1. Background and History to the Project

Prior to 1992, the "Internet" was essentially a matrix of computer networks bound by a common "network" protocol and used predominantly as a computer file transfer mechanism and electronic mail carrying mechanism. Standards were in place, but they tended to be generic ones dealing with technical issues. No explicit chemical standards were in place. Around 1993, two new mechanisms were introduced on the Internet.

(a) Electronic mail evolved from purely text based communication, to systems where "attachments" to the message could be included. For the first time, it became possible to include attachments which could have chemical content.
(b) A mechanism for document delivery called the World-Wide Web was introduced. Here too, a document could be associated with chemical content via a device known as a "hyperlink".
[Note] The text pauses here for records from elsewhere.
(** * Swiftbuy checkout agent: the flow store, the health check, the
    pre-form step filter and the form-fill read-back check.

    Shallow embedding of
      - backend/checkout-agent/flow_store.py
          (_domain_from_url, _flow_path, load_flow, save_flow,
           check_flow_health, record_failure)
      - backend/checkout-agent/checkout_agent.py
          (_filter_pre_form_steps, FORM_FILL_JS.verifyField).

    Python strings are modelled as Stdlib [string]: a character is a code
    point below 256 (Latin-1), and [str.lower()] is its Latin-1 case
    mapping; the NFKC check [_checknetloc] of [urlsplit] raises nothing on
    Latin-1 text, since no Latin-1 character other than [/?#@:] themselves
    normalises to one of them.  Python ints are [Z]; Python floats are IEEE binary64 numbers
    given by the Standard Library's [SpecFloat] (prec 53, emax 1024). *)

From Stdlib Require Import ZArith String Ascii List Bool Lia.
From Stdlib Require Import Floats.SpecFloat.
From stdpp Require Import base gmap strings list.

Import ListNotations.
Open Scope Z_scope.

(* ------------------------------------------------------------------ *)
(** ** Python string primitives *)

Module Py.

Definition code (c : ascii) : Z := Z.of_nat (nat_of_ascii c).

(** [c in s] for a one-character needle. *)
Fixpoint contains_char (c : ascii) (s : string) : bool :=
  match s with
  | EmptyString => false
  | String c' r => Ascii.eqb c c' || contains_char c r
  end.

(** [s.startswith(p)] *)
Definition startswith (p s : string) : bool := String.prefix p s.

(** [s[n:]] *)
Fixpoint drop (n : nat) (s : string) : string :=
  match n, s with
  | O, _ => s
  | S _, EmptyString => EmptyString
  | S n', String _ r => drop n' r
  end.

(** [s[:n]] *)
Fixpoint take (n : nat) (s : string) : string :=
  match n, s with
  | O, _ => EmptyString
  | S _, EmptyString => EmptyString
  | S n', String c r => String c (take n' r)
  end.

(** [s.replace(a, b)] for one-character [a] and [b]. *)
Fixpoint replace_char (a b : ascii) (s : string) : string :=
  match s with
  | EmptyString => EmptyString
  | String c r =>
      String (if Ascii.eqb c a then b else c) (replace_char a b r)
  end.

(** Remove every character satisfying [p]. *)
Fixpoint remove_chars (p : ascii -> bool) (s : string) : string :=
  match s with
  | EmptyString => EmptyString
  | String c r => if p c then remove_chars p r else String c (remove_chars p r)
  end.

(** [s.lstrip(chars)] given as a predicate. *)
Fixpoint lstrip (p : ascii -> bool) (s : string) : string :=
  match s with
  | EmptyString => EmptyString
  | String c r => if p c then lstrip p r else s
  end.

(** [s.find(c)] *)
Fixpoint find (c : ascii) (s : string) : option nat :=
  match s with
  | EmptyString => None
  | String c' r =>
      if Ascii.eqb c c' then Some O
      else match find c r with Some i => Some (S i) | None => None end
  end.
It became obvious during 1993 that the enormous potential for exchange of structured information that the Internet now offered would have to be matched by globally accepted standards for such information. At this stage, we considered that "chemical" information represented a potentially definable class of "media type" that had certain unique characteristics that would require particular handling by the recipient of such information. We started a project in January 1994 which we called "Chemical MIME". This was first announced during the Chemistry workshop at the First WWW International Conference, held at CERN in May 1994.
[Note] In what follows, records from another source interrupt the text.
(** * Service_UI: the control window of the eye-tracking service

    Shallow embedding of [pupil_src/shared_modules/service_ui.py].

    The plugin is glue between a window system (GLFW), a widget system
    (pyglui) and the host's notification bus.  Its methods are embedded as
    computations over an explicit [world] (the window-system state, the
    [g_pool] attributes and the plugin's own attributes) that also record,
    in order, every call the plugin makes into its collaborators
    ([event]s) and may end in a Python exception.

    Python floats are IEEE binary64 numbers: they are modelled by Rocq's
    primitive floats, Python ints by [Z], dicts by [gmap string pyval]. *)

From Stdlib Require Import ZArith Floats Ascii String DecimalString.
From Stdlib Require Import DecimalPos DecimalZ.
From stdpp Require Import gmap strings list.
Set Warnings "-inexact-float".

Open Scope Z_scope.

(** ** Python values *)

Inductive pyval :=
| VNone
| VBool (b : bool)
| VInt (z : Z)
| VFloat (x : float)
| VStr (s : string)
| VPair (a b : pyval).

(** A notification, and the session dictionary, are flat Python dicts. *)
Abbreviation pydict := (gmap string pyval).

Inductive exn :=
| AttributeError
| KeyError (key : string)
| ZeroDivisionError
| ValueError
| OverflowError
| UnicodeDecodeError
| UnicodeEncodeError.

Inductive outcome (A : Type) :=
| Ok (a : A)
| Raise (e : exn).
Arguments Ok {A} a.
Arguments Raise {A} e.

(** ** Numbers *)

(** A Python number as the code handles it: [f_width] starts as an [int]
    and becomes a [float] once it is multiplied or divided by a scale. *)
Inductive pynum :=
| PInt (z : Z)
| PFloat (x : float).

(** [float(z)]: the nearest binary64 number (ties to even). *)
Definition float_of_Z (z : Z) : float :=
  SF2Prim (binary_normalize prec emax z 0 false).

Definition is_infinite (x : float) : bool :=
  match Prim2SF x with
  | S754_infinity _ => true
  | _ => false
  end.

(** The implicit conversion of an operand of [*] or [/] to float; an int
    beyond the float range raises [OverflowError]. *)
Definition to_float (a : pynum) : outcome float :=
  match a with
  | PFloat x => Ok x
  | PInt z =>
      let x := float_of_Z z in
      if is_infinite x then Raise OverflowError else Ok x
  end.

(** [a * y] for a float [y]. *)
Definition py_mul (a : pynum) (y : float) : outcome float :=
  match to_float a with
  | Ok x => Ok (PrimFloat.mul x y)
  | Raise e => Raise e
  end.

(** [a / y] for a float [y]: a zero divisor (of either sign) raises. *)
Definition py_truediv (a : pynum) (y : float) : outcome float :=
  match to_float a with
  | Ok x =>
      if PrimFloat.eqb y 0%float then Raise ZeroDivisionError
      else Ok (PrimFloat.div x y)
  | Raise e => Raise e
  end.

(** [int(x)] of a float: truncation toward zero; [nan] and the infinities
    raise. *)
Definition float_trunc (x : float) : outcome Z :=
  match Prim2SF x with
  | S754_nan => Raise ValueError
  | S754_infinity _ => Raise OverflowError
  | S754_zero _ => Ok 0
  | S754_finite s m e =>
      let a := if 0 <=? e then Z.pos m * 2 ^ e else Z.pos m / 2 ^ (- e) in
      Ok (if s then - a else a)
  end.

Definition is_finite (x : float) : bool :=
  match Prim2SF x with
  | S754_zero _ | S754_finite _ _ _ => true
  | _ => false
  end.

Definition sign_bit (x : float) : bool :=
  match Prim2SF x with
  | S754_zero s | S754_infinity s | S754_finite s _ _ => s
  | S754_nan => false
  end.

(** The exact magnitude of a finite float, as a fraction [(num, den)]. *)
Definition magnitude (x : float) : option (Z * Z) :=
  match Prim2SF x with
  | S754_zero _ => Some (0, 1)
  | S754_finite _ m e => Some (Z.pos m * 2 ^ Z.max e 0, 2 ^ Z.max (- e) 0)
  | _ => None
  end.

(** The spec's words "rounded to integers", read as rounding to the nearest
    integer (ties away from zero). *)
Definition nearest_int (x : float) : option Z :=
  match magnitude x with
  | Some (num, den) =>
      let a := (2 * num + den) / (2 * den) in
      Some (if sign_bit x then - a else a)
  | None => None
  end.

(** [int(a)]. *)
Definition py_int (a : pynum) : outcome Z :=
  match a with
  | PInt z => Ok z
  | PFloat x => float_trunc x
  end.

(** ["{}".format(n)] for an int. *)
Definition format_int (n : Z) : string :=
  NilZero.string_of_int (Z.to_int n).

(** ** Strings and bytes

    A Python [str] is represented by the bytes of its UTF-8 encoding, a
    lone surrogate in it by its three-byte form (ED A0..BF 80..BF), which
    is not well-formed UTF-8.  So [bytes.decode()] checks well-formedness
    and yields well-formed text only, and [str.encode()] raises on a text
    that is not well-formed, which is a [str] holding a lone surrogate. *)

Definition byte_in (lo hi : N) (c : ascii) : bool :=
  let n := N_of_ascii c in ((lo <=? n) && (n <=? hi))%N.

Definition cont (c : ascii) : bool := byte_in 128 191 c.

Fixpoint utf8_valid (b : string) : bool :=
  match b with
  | EmptyString => true
  | String c0 r0 =>
      if byte_in 0 127 c0 then utf8_valid r0
      else
        match r0 with
        | EmptyString => false
        | String c1 r1 =>
            if byte_in 194 223 c0 then cont c1 && utf8_valid r1
            else
              match r1 with
              | EmptyString => false
              | String c2 r2 =>
                  if byte_in 224 239 c0 then
                    (if byte_in 224 224 c0 then byte_in 160 191 c1
                     else if byte_in 237 237 c0 then byte_in 128 159 c1
                     else cont c1)
                    && cont c2 && utf8_valid r2
                  else
                    match r2 with
                    | EmptyString => false
                    | String c3 r3 =>
                        byte_in 240 244 c0
                        && (if byte_in 240 240 c0 then byte_in 144 191 c1
                            else if byte_in 244 244 c0 then byte_in 128 143 c1
                            else cont c1)
                        && cont c2 && cont c3 && utf8_valid r3
                    end
              end
        end
  end.

(** [b.decode()] where [b] is what [glfwGetClipboardString] returned:
    [None] has no attribute [decode]. *)
Definition decode (b : option string) : outcome string :=
  match b with
  | None => Raise AttributeError
  | Some s => if utf8_valid s then Ok s else Raise UnicodeDecodeError
  end.

(** [s.encode()]: a [str] holding a lone surrogate cannot be encoded. *)
Definition encode (s : string) : outcome string :=
  if utf8_valid s then Ok s else Raise UnicodeEncodeError.

(** Truthiness of [user_input.clipboard]. *)
Definition truthy (s : option string) : bool :=
  match s with
  | None | Some EmptyString => false
  | Some _ => true
  end.

(** [v == s] for a string literal [s]. *)
Definition eq_str (v : pyval) (s : string) : bool :=
  match v with
  | VStr t => String.eqb t s
  | _ => false
  end.

(** ** The world *)

Record world := World {
  (* the GLFW window [g_pool.main_window] *)
  window_should_close : bool;
  glfw_window_size : Z * Z;
  glfw_window_pos : Z * Z;
  glfw_content_scale : float;
  glfw_framebuffer_scale : float;
  glfw_clipboard : option string;
  (* g_pool *)
  gui_user_scale : float;
  gui_scale : float;
  gui_configuration : pyval;
  (* self *)
  window_size : Z * Z;
  content_scale : float;
}.

Definition with_should_close (b : bool) (w : world) : world :=
  World b (glfw_window_size w) (glfw_window_pos w) (glfw_content_scale w)
    (glfw_framebuffer_scale w) (glfw_clipboard w) (gui_user_scale w)
    (gui_scale w) (gui_configuration w) (window_size w) (content_scale w).

Definition with_clipboard (c : option string) (w : world) : world :=
  World (window_should_close w) (glfw_window_size w) (glfw_window_pos w)
    (glfw_content_scale w) (glfw_framebuffer_scale w) c (gui_user_scale w)
    (gui_scale w) (gui_configuration w) (window_size w) (content_scale w).

Definition with_gui_user_scale (x : float) (w : world) : world :=
  World (window_should_close w) (glfw_window_size w) (glfw_window_pos w)
    (glfw_content_scale w) (glfw_framebuffer_scale w) (glfw_clipboard w) x
    (gui_scale w) (gui_configuration w) (window_size w) (content_scale w).

Definition with_gui_scale (x : float) (w : world) : world :=
  World (window_should_close w) (glfw_window_size w) (glfw_window_pos w)
    (glfw_content_scale w) (glfw_framebuffer_scale w) (glfw_clipboard w)
    (gui_user_scale w) x (gui_configuration w) (window_size w)
    (content_scale w).

Definition with_window_size (s : Z * Z) (w : world) : world :=
  World (window_should_close w) (glfw_window_size w) (glfw_window_pos w)
    (glfw_content_scale w) (glfw_framebuffer_scale w) (glfw_clipboard w)
    (gui_user_scale w) (gui_scale w) (gui_configuration w) s
    (content_scale w).

Definition with_content_scale (x : float) (w : world) : world :=
  World (window_should_close w) (glfw_window_size w) (glfw_window_pos w)
    (glfw_content_scale w) (glfw_framebuffer_scale w) (glfw_clipboard w)
    (gui_user_scale w) (gui_scale w) (gui_configuration w) (window_size w) x.

(** ** Calls into the collaborators, in the order they are made *)

Inductive event :=
| NotifyAll (n : pydict)
| LoggerWarning (msg : string)
| GlfwSetWindowShouldClose (flag : bool)
| GlfwSetWindowSize (w h : Z)
| GlfwPollEvents
| GlfwSetClipboardString (b : string)
| GlfwSwapBuffers
| GlViewport (x y w h : Z)
| MakeCoordSystemNormBased
| DrawGlTexture
| MakeCoordSystemPixelBased (h w d : Z)
| GuiSetScale (x : float)
| GuiUpdateWindow (w h : Z)
| GuiCollectMenus
| GuiUpdateClipboard (s : string)
| GuiUpdate
| GuiUpdateKey (key scancode action mods : Z)
| GuiUpdateChar (c : Z)
| GuiUpdateButton (button action mods : Z)
| GuiUpdateMouse (x y : float)
| GuiUpdateScroll (x y : float).

(** What the host does behind the plugin's back.  [glfwPollEvents] lets
    the window system change anything it owns (and dispatch callbacks);
    [g_pool.gui.update()] lets the widget system do the same and returns
    [user_input.clipboard].  Both are arbitrary functions of the world: the
    trace of a method lists the calls of that activation, and what a
    callback dispatched from inside one of them does shows in the world it
    leaves.  [glfw.get_content_scale] and [glfw.get_framebuffer_scale] are
    read from the world; [glfwSetWindowSize] is a request to the window
    system and is recorded as such. *)
Record host := Host {
  platform_system : string;
  poll_events : world → world;
  gui_update : world → world * option string;
  window_coordinate_to_framebuffer_coordinate :
    world → float * float → float * float;
}.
Our intention was to establish a set of standard "headers" that would unambiguously identify "chemical content" in Internet Electronic Mail message bodies and World-Wide Web documents. We originally identified a small number of relatively standard file types containing chemical information, which together with the addition of a chemical MIME header, would enable the content to be sensibly processed by the recipient of the information. Essentially, this was an addition to the MIME standard which had been proposed and ratified via a body called the IETF (Internet Engineering Task Force) in 1993. We initially approached the IETF with our proposal, via a discussion document called an Internet Draft. The first version of this was published during May-October 1994, and a second revised version during April-September 1995. These two proposals each expired after six months of discussion. In July 1995, we presented our case in person at the IETF meeting in Stockholm. Out of this meeting there emerged several conclusions.

Meanwhile, the original chemical MIME proposals were widely disseminated throughout the chemical communities, and have been widely adopted via various electronic forums. It is the proposal of the current discussion document to define a set of chemical MIME standards for ensorsement by the IUPAC committees.
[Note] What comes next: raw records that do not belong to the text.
Definition is_register (w : wrapper_call) : bool :=
  match w with Register _ => true | _ => false end.

(** The number of registrations and of toggles among [ws]. *)
Fixpoint registrations (ws : list wrapper_call) : nat :=
  match ws with
  | [] => 0
  | w :: ws' => ((if is_register w then 1 else 0) + registrations ws')%nat
  end.

Fixpoint toggles (ws : list wrapper_call) : nat :=
  match ws with
  | [] => 0
  | w :: ws' => ((if is_register w then 0 else 1) + toggles ws')%nat
  end.

End Client.

(* ===================================================================== *)
(** ** Properties of the shim *)
(* ===================================================================== *)

Module ShimSpec.
Import Shim.

Section RunLemmas.
Context {lib : Type}.
Variable exec : ext_call -> lib -> lib * Z.

Lemma run_call_ (c : ext_call) (s : lib) :
  run exec (call_ c) s = ((exec c s).1, tt).
Proof. unfold call_; simpl. by destruct (exec c s). Qed.

Lemma run_bind {A B} (p : stmt A) (f : A -> stmt B) (s : lib) :
  run exec (bind p f) s = run exec (f (run exec p s).2) (run exec p s).1.
Proof.
  revert s; induction p as [a | c k IH]; intros s; simpl; [done |].
  destruct (exec c s) as [s' r]. apply IH.
Qed.

Lemma calls_bind {A B} (p : stmt A) (f : A -> stmt B) (s : lib) :
  calls exec (bind p f) s
  = calls exec p s ++ calls exec (f (run exec p s).2) (run exec p s).1.
Proof.
  revert s; induction p as [a | c k IH]; intros s; simpl; [done |].
  destruct (exec c s) as [s' r]. by rewrite IH.
Qed.

(** A program changes the library through its calls and nothing else. *)
Lemma run_exec_all {A} (p : stmt A) (s : lib) :
  (run exec p s).1 = exec_all exec (calls exec p s) s.
Proof.
  revert s; induction p as [a | c k IH]; intros s; simpl; [done |].
  destruct (exec c s) as [s' r] eqn:E. unfold exec_all; simpl.
  rewrite E; simpl. apply IH.
Qed.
2. Why do we Need Chemical Internet Standards?

Effective information exchange takes place when everyone uses the same tools. There are a number of ways this can happen, varying from careful planning over several years to the adoption of a de facto approach that everyone uses. When organisations try to develop informatics tools without the general knowledge and consent of the community great tensions usually result, and it is our intention to try facilitate progress with as little conflict as possible.

Communities are usually suspicious of organisations that 'go it alone' in developing informatics tools and this often results in competing systems developed under a veils of secrecy; there is a built-in disadvantage to those outside the developer's organisation. This is evidenced by the flame-wars that are common on many public newsgroups and discussion groups at present.

Chemistry has inherited a large number of legacy approaches to information and whilst these are useful for some subsets of the discipline, we feel strongly that the tools of the future will only come through public debate and cooperation. Also, however, we need a variety of ideas and approaches so it is valuable to see which ones 'evolve' as well as being planned. If a subcommunity finds a useful de facto standard, that may well be worthy of recognition as such; but it may also need careful tailoring so that it interfaces well with other areas. This can only come through public activity.

Many tools developed by single organisations in a competitive situation are not future-proof; i.e. they may not be interpretable in a few years' time and the information may be effectively lost. This is particularly likely for binary files, but may also happen when numbers or abbreviations are used. Examples of this are common, and it would be presumptuous to guess which products were still supported in the future.

Terms are often given different semantics or used with default units. It is therefore important to agree with the rest of the community how a term is to be interpreted, and ideally there should be algorithms to convert to related terms.

Guidelines

We propose that those developing informatics standards commit to the following guidelines:

General

Chemical/* MIME

A proposal for classifying and regulating the types of chemical document has been submitted to the IETF. A number of existing file types were proposed which have met with wide acceptance in the molecular community. Until the IETF or other body ratifies the proposal, the following guidelines for the use of MIME types are proposed:

3. Chemical MIME Types included in the May - October 1995 draft as part of a "standards track" process.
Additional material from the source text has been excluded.